|Department of Public Information • News and Media Division • New York|
Press Conference on Upcoming Event to Commemorate Rwanda Genocide
Twenty years after the genocide in Rwanda had claimed the lives of nearly 800,000 people, there had been much talk, but not nearly enough action, by States to prevent mass atrocity crimes and punish the architects, a panel said today, recalling a 1994 “genocide fax” sent to the United Nations by its Force Commander in the central African country signalling the rapidly unfolding tragedy.
Speaking at a Headquarters press conference about an event on 15 January, entitled “Genocide: A preventable crime — Understanding early warning of mass atrocities” were: Lieutenant-General Roméo Dallaire, Force Commander of the now-closed United Nations Assistance Mission in that For Rwanda from 1993 to 1994; Eugène-Richard Gasana, Permanent Representative of Rwanda; and Simon Adams, Executive Director of the Global Centre for the Responsibility to Protect.
Ambassador Gasana recalled that it was Lieutenant-General Dallaire who had sent the historic fax on 11 January 1994, outlining credible information of impending bloodshed, a warning that would have prevented the Tutsi genocide, had it been heeded by the United Nations.
“The commemoration is an important occasion to remember the lives that were lost, show solidarity with survivors and recommit ourselves to the promise of ‘never again’ in Rwanda or elsewhere in the world,” Mr. Gasana said. Its official launch, he noted, had taken place on 7 January at the Kigali Genocide Memorial Centre with the lighting of the Kwibuka flame, which symbolized remembrance and resilience. Activities between January and April would involve reflection, debate and soul searching, while those between April and July would be forward looking, focused on nation- and society-building. In New York, Rwanda and the Department of Public Information were discussing a series of events, including conferences, film screenings and exhibits.
Lieutenant-General Dallaire recalled that in the months before the genocide, which had begun on 6 and 7 April 1994, the international community had done its best to ignore Rwanda. “We deliberately decided not to be involved,” which was a “catastrophic failure” to respect the humanity of Rwandans and to live up to Charter responsibilities. And even if it had intervened, it would have done so “on the cheap”, with old, ineffective instruments of peacekeeping of the cold wear era.

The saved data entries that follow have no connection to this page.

(* ===== verification/Prelude.v ===== *)
(** * MASQ Mobile: a verification library for the Rust core

    The repository is a mobile build of the MASQ node: a peer in a network that
    carries the traffic of browsers over other nodes, pays them for it, and is
    paid for what it carries itself.  The core is Rust, under
    [masq-node-mobile/]; the applications under [masq-mobile/] start it.

    ** The parts and how they meet

    A browser's connection is read by a stream reader ([stream_reader.rs]), whose
    framers find the requests and TLS records in its bytes, and the Dispatcher
    hands them to the ProxyServer ([proxy_server/mod.rs]).  It finds the
    host a request is for (the protocol packs), asks the Neighborhood
    ([neighborhood/]) for a route to an exit node and back, and gives the sealed
    request to the Hopper ([hopper/]), which sends it along the route; each
    node peels one hop.  Between nodes packages travel masked as JSON, which the
    readers find and unmask again.  The exit's answer comes back the same way and the
    ProxyServer hands it to the browser.  The Neighborhood learns of other nodes
    from Gossip, keeps them in its database, and finds routes in it; a table of
    countries says where an exit is.  Every node on the way is paid.  Besides the
    older debts in wei, kept by the Accountant as split integers, there are
    bilateral service receipts: the consumer's wallet signs a session with a
    limit, each provider offers signed, cumulative receipts for what it served,
    the consumer's session checks and acknowledges them, and a provider keeps
    acknowledged receipts and settles them in batches with a Merkle root.

    ** How the code is modelled

    Rust's [Result] is [result], a panic is [Panic] of [exec] (an explicit panic,
    a failed [expect], an index out of range, checked arithmetic); integers are
    [Z] with their width written out ([in_u], [wrap_u], [checked_add] below).
    An actor is a record of its fields; a handler is a function in a small state
    monad that changes the record, collects the messages it sends and may panic
    ([act] of NeighborhoodActor, [M] of ReceiptSession, [ps] of ProxyServer); a
    future that waits for another actor is a message of its own, so that any
    interleaving is a list of messages.  Tables of SQLite are maps by their
    primary key.  Hash maps whose order matters are maps with an arbitrary order
    of iteration.

    Crates and services are parameters: [CryptDE] (keys of nodes) and [Sodium]
    (libsodium), [Ethsign] (keccak and ECDSA), the encodings of [serde_cbor]
    ([Cbor], [HopCbor], [PackageCbor], [PayloadCbor], [SettlementCbor],
    [InnerCbor], [RecoveryCbor], [AckCbor], [ValueReader]), the order of hash
    sets ([HashOrder], [VersionOrder]), random choice ([Choose]), the crates that
    keys of sessions are made and kept with ([SessionKeys], [Base64]), the store
    of a session ([RecoveryStore]), regular
    expressions and method names of HTTP ([HttpCrates]), [serde_json] and its
    [base64] ([JsonCrate]), SHA-1 and the salt of stream keys, the clock and the
    channel of a reader ([ReaderEnv]), and for a pool which writers still
    listen.  What is relied on is stated as classes of laws or as
    hypotheses of the theorems, and every theorem with hypotheses is applied to
    concrete instances.

    ** The files

    - Prelude: results, panics, machine integers, bytes; Text: strings, decimal
      and hexadecimal numbers.
    - SequenceBuffer ([sub_lib/sequence_buffer.rs]): packets put back in order;
      it refines a map by sequence number.
    - BitQueue, CountrySerde, CountryFinder ([ip_country/]): the packed table of
      countries; the queue refines a number with a length, what is packed is
      unpacked, and a lookup finds the block of an address.
    - CryptDE, Wallet ([sub_lib/cryptde*.rs], [wallet.rs], [blockchain/payer.rs]):
      both implementations of the keys of nodes, with the texts that keys are
      kept as.  The one on libsodium panics when a signature is checked under a
      key that is not 64 bytes long, so theorems that exclude a panic say whose
      keys have that length.
    - ServiceReceipt, Eip712, ReceiptSettlement ([sub_lib/service_receipt.rs],
      [receipt_settlement.rs]): receipts, authorizations, their typed data, and
      batches; receipts advance in order and within the authorized limit, totals
      and roots are exact and binding.
    - BigInt ([accountant/db_big_integer/]): wei as two columns.
    - Route, CoresPackage, Hopper, HopperDelivery, HopperReceipts ([sub_lib/route.rs],
      [hop.rs], [hopper/]): routes, packages, the two services of the Hopper, and
      the delivery of a request and its response over any chain of willing
      nodes.
    - ReceiptSession, SessionLimit ([proxy_server/receipt_session.rs]): the
      consumer's sessions, whose keys are drawn and read back as the code does
      it; any calls return and stay within the signed limit.
      Recovery, RecoveryRun ([receipt_session_recovery.rs]): the encrypted store,
      and the same over restarts; a session comes back if no provider was quoted
      twice in one direction of a route.
    - ReceiptDao, ReceiptBooks ([receipt_checkpoint_dao.rs]): the provider's books,
      balanced against the receipts that were accepted, by authorization, payer
      and stream; AckOutbox ([receipt_acknowledgement_outbox_dao.rs]).
    - NodeRecord, NeighborhoodDb, ExitPreferences, Gossip, GossipAcceptor,
      GossipInvariant, GossipSafety ([neighborhood/]): the database, what is told
      to others and what is believed; records stay authentic (until the public
      address changes, after which the root is not signed again), messages are
      handled to the end, and passes do not loop.
    - RouteFinder, RouteQuery: the search of routes, exact against all routes, and
      the answers to the ProxyServer.
    - VersionedData, Migrations ([sub_lib/versioned_data.rs], [migrations/]).
    - ConnectionStatus, NeighborhoodActor, NeighborhoodRun ([neighborhood/mod.rs],
      [overall_connection_status.rs]): the actor, over any history of messages.
    - StreamTables ([sub_lib/bidi_hashmap.rs] and the replay window),
      ProtocolPack, ProtocolHosts ([protocol_pack.rs], [tls_protocol_pack.rs],
      [http_protocol_pack.rs], [server_impersonator_*.rs], [binary_traverser.rs]),
      Hostname: the tables, the bytes and the names the ProxyServer works with.
    - Framers ([json_framer.rs], [sub_lib/tls_framer.rs], [json_masquerader.rs],
      [null_masquerader.rs]): JSON objects and TLS records in a stream, and the
      masks of packages; the JSON framer is bounded.  HttpFramer
      ([sub_lib/http_packet_framer.rs], [framer_utils.rs],
      [http_request_start_finder.rs]): requests, bodies and chunks; it never
      panics.  HttpFraming: what well-formed requests become in any pieces.
    - ProxyServer ([proxy_server/mod.rs], [client_request_payload_factory.rs],
      [sub_lib/stream_key.rs]): every handler of the actor.  ProxyStreams: the
      invariant of its tables, kept by every handler; ProxyRun: it survives any
      history; ProxyLedger: what it acknowledges stays within the limit;
      ProxyResponses and ProxyRequests: what becomes of a response and of the
      packets that wait for a route; ProxySamples: one browser, one route and
      one session on which these are applied.
    - StreamReader ([discriminator.rs], the discriminator factories,
      [stream_reader.rs], [sub_lib/sequencer.rs] and the table of ports of
      [node_configurator_standard.rs]): the reader of a connection, a function
      from what its socket yields to the messages it sends.  StreamSafety: it
      survives any bytes, and feeds the ProxyServer what ProxyRun expects;
      StreamDelivery: requests, masked packages and tunnels arrive whole and in
      order.
    - StreamWriters ([stream_writer_sorted.rs], [stream_writer_unsorted.rs]): the
      writers of connections; a browser gets its response in order and whole, as
      long as it never lags by more than 4096 packets, and what happens when it
      does.  StreamPool ([stream_handler_pool.rs],
      [dispatcher.rs]): the pool of streams and the Dispatcher.  StreamPoolRun:
      the pool with its timers, questions and connection attempts in any order;
      every message is accounted for and goes to the peer it is meant for.  StreamLink: from the pool of one node
      through masks, writers and readers to the Dispatcher of another.
      StreamSamples: connections on which these are applied.

    ** Bounds and fuel

    Loops that are not structural carry fuel, with a lemma that it is enough: the
    routing engine ([enough_fuel] from the sizes of the database), chains of
    migrations (the number of versions), binary search (the length of the table),
    the Merkle tree and the country blocks (the number of leaves and of bits),
    decimal digits (40, more than any 128 bits), the replay window (the numbers
    seen, and one), the lists of a TLS hello (its bytes, and one), the loops of
    the framers (the bytes they hold, and one; the steps of a chunk, four), the
    loop of a reader over its chunks (the bytes its framer holds, and one).
    Histories of RecoveryRun have fewer than 2^64 - 1 calls, since the store counts
    nonces in 64 bits, and a connection carries fewer than 2^64 - 2 bytes, since
    its messages are numbered in 64 bits.

    ** Not modelled

    Errors of SQLite and of the store of sessions, so a statement that the
    database refuses does not occur; arithmetic in release builds, where an
    overflow wraps instead of panicking; logging; failures to send to another actor of the node; threads, sockets and
    futures themselves (what a socket yields or takes and when a future is polled
    are inputs of the models of readers, writers and the pool), listeners, the
    ProxyClient, entry DNS and automap; SQL text; the
    Accountant's scanners and tables of payables and receivables; the blockchain
    bridge and the program that submits settlement batches; configuration beyond
    the table of ports, command lines and user interfaces; the applications in
    Kotlin, Objective-C and TypeScript.  The finder of the starts of HTTP
    responses is left out because only tests use it.  What would come next is the
    ProxyClient's table of streams and the scans of the Accountant, both of which
    need a model of the futures and the SQL around them first. *)

From stdpp Require Import base list numbers option.
From Stdlib Require Import ZArith Lia.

Twenty years later, the Brahimi report — named for the chairman of the commission that produced it, Lakhdar Brahimi — had brought some significant changes to peacekeeping. The 2005 “responsibility to protect” initiative had opened the door to the greatest revolution of the “nation State” concept since the 1648 signing of peace treaties in Westphalia, which had initiated a new political order in Europe by outlining that sovereignty was no more an absolute if a nation was massively abusing the human rights of its people or could not stop it.
“We have the responsibility, through the UN, to intervene,” he said. “We’ve been given the tools to fight impunity in the field, not just in the courts afterwards.” What was lacking was the will, including in parallel situations today. “The onus is on every sovereign State that makes up this UN,” he said.
Rounding out the discussion, Mr. Adams called on all States to take meaningful action during the commemoration to advance their responsibility to protect. Concrete steps could include the appointment of an “R2P” Focal Point, ratifying the relevant legal treaties — including the Convention on the Prevention and Punishment of the Crime of Genocide — and supporting multilateral initiatives aimed at the voluntary restraint of veto use on the Security Council in mass atrocity crime situations. “History has judged the United Nations very harshly for its inaction in Rwanda and we must learn the lessons of the past,” he said.
Taking questions, Mr. Gasana said justice was a preventive mechanism. But, it depended on how it was used, as it could be manipulated. For example, some European Union members had indicted, overnight and without investigations, the entire high command of Rwanda — the very people who had stopped the genocide — while allowing those who had committed the genocide to remain free in those very countries. “You can question the role of justice,” he said.
Mr. Dallaire added that Canada had tried only one genocidaire, as critics had said the process was expensive. Strong political will was required to invest in advancing justice in countries where people had sought refuge. Years after the Holocaust, countries were still pursuing Nazis, an unending process that should be continued. Moreover, the Secretary-General must be given the ability to engage in prevention efforts. “This outfit is just learning how to do prevention,” he said, underlining the need for a methodology to warn and gain early engagement in preventive work. There were ways to place people in the field without dragging the entire Secretariat there, he added.
Asked about crimes against humanity committed inside Syria, Mr. Dallaire said the situation there had started with prior events in Libya, where there had been a “feeble” attempt to intervene on the premise of the responsibility to protect. He argued that the exact words used by former leader Muammar Qadhafi had been used by extremists in Rwanda. Boots should have been on the ground from that day forward to establish a “separation force”, rather than letting Mr. Qadhafi’s forces run amuck. A follow-on exercise could then have been established that would have prevented weapons and foreign fighters from entering the country.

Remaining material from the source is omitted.